Start of INPUT RECORDS

(** The response is HTTP 200 and its body is an envelope whose status is
    not ["ok"]. *)
Definition refuses (r : response) : Prop :=
  status_code r = 200 /\
  exists kv, json r = Some (PDict kv) /\
    dict_get kv "status" <> Some (PStr "ok").

(** The exchange that ends a run of the loop of [all] normally: a
    status other than 200, or an accepted page whose [next] is falsy. *)
Definition stops (e : request * outcome response) : Prop :=
  match snd e with
  | Ok r =>
    status_code r <> 200 \/
    exists kv, json r = Some (PDict kv) /\
      dict_get kv "status" = Some (PStr "ok") /\
      truthy (match dict_get kv "next" with Some v => v | None => PNone end)
      = false
  | Raise _ => False
  end.

Section Pagination.
Context `{Network}.
Variable hs : gmap string string.

(** [follows c u ps tr c' u']: starting on connection [c] at URL [u],
    GET requests with headers [hs] are answered by the pages [ps] in
    turn, each naming a non-empty [next] that the following request goes
    to; [tr] are the exchanges, and the run is then on connection [c']
    about to request [u']. *)
Inductive follows
  : conn -> string -> list page -> list (request * outcome response)
    -> conn -> string -> Prop :=
| follows_nil c u : follows c u [] [] c u
| follows_cons c u r c1 p u1 ps tr c' u' :
    transmit c (mkRequest GET u hs None) = (Ok r, c1) ->
    shows r p ->
    page_next p = Some u1 ->
    u1 <> "" ->
    follows c1 u1 ps tr c' u' ->
    follows c u (p :: ps) ((mkRequest GET u hs None, Ok r) :: tr) c' u'.

End Pagination.

(** The service answers every request, and a 200 always carries JSON:
    no call of the client raises. *)
Definition answers `{Network} : Prop :=
  forall c rq, exists r c',
    transmit c rq = (Ok r, c') /\ (status_code r = 200 -> json r <> None).

(** The request [add_mac_entry] makes. *)
Definition put_prefix (hs : gmap string string) (group mac : string)
  : request :=
  mkRequest PUT
    ("https://api.foxpass.com/v1/" +:+ "mac_entries/" +:+ group +:+ "/prefixes/")
    hs (Some (PDict [("prefix", PStr mac)])).

(** The warning of the driver for a line that is no MAC address. *)
Definition skipped (file mac_address : string) : log_record :=
  mkLog WARNING [Lit "MAC Address "; Lit mac_address; Lit " provided in ";
                 Lit file; Lit " is not valid. Skipping."].

(** A computation that leaves [self.headers] as it found it. *)
Definition keeps_headers `{Network} {A} (c : M A) : Prop :=
  forall w, headers (snd (c w)) = headers w.

(** The URL a page sends the loop to: its [next], or nothing. *)
Definition next_of (p : page) : string :=
  match page_next p with
  | Some u => u
  | None => ""
  end.

(** The record [all] logs for a 200 whose envelope is not ["ok"]. *)
Definition refused_record (r : response) (kv : list (string * pyval))
  : log_record :=
  mkLog ERROR [Lit "Request failed with status code ";
               FmtInt (status_code r); Lit ": ";
               FmtVal (match dict_get kv "status" with
                       | Some v => v
                       | None => PNone
                       end)].

(** The record the verbs log for a status other than 200. *)
Definition failure_record (r : response) : log_record :=
  mkLog DEBUG [Lit "Request failed with status code ";
               FmtInt (status_code r); Lit ": "; Lit (text r)].

(** What [update] logs for an answer. *)
Definition update_log (r : response) : list log_record :=
  if Z.eqb (status_code r) 200 then [] else [failure_record r].

(** The lines [MacAddress] accepts, normalized, and the lines it refuses. *)
Definition accepted (MacAddress : string -> option string)
  (mac_addresses : list string) : list string :=
  omap MacAddress mac_addresses.

Definition refused (MacAddress : string -> option string)
  (mac_addresses : list string) : list string :=
  List.filter (fun m => match MacAddress m with None => true | Some _ => false end)
              mac_addresses.

(** A file of four lines: two addresses, one line that is no address,
    one blank line. *)
Definition four_lines : list string :=
  ["aa:bb:cc:dd:ee:ff" +:+ String "010" "";
   "not-a-mac" +:+ String "010" "";
   " " +:+ String "010" "";
   "11-22-33-44-55-66" +:+ String "010" ""].

(** ** The handlers utils.setup_logging installs *)

(** A handler: where it writes, its level, and the level its filter
    demands when it has one ([record.levelno == lv]). *)
Record handler : Type := mkHandler {
  h_target : string;
  h_level : level;
  h_only : option level
}.

(** The [log_levels] dict, in its order. *)
Definition log_levels : list level := [DEBUG; INFO; WARNING; ERROR; CRITICAL].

End of INPUT RECORDS

**DIRECTIONS FOR THIS TASK**.
Across all the records above, count the lines that contain "other" and reply with only the number.

**EXPECTED ANSWER**.
2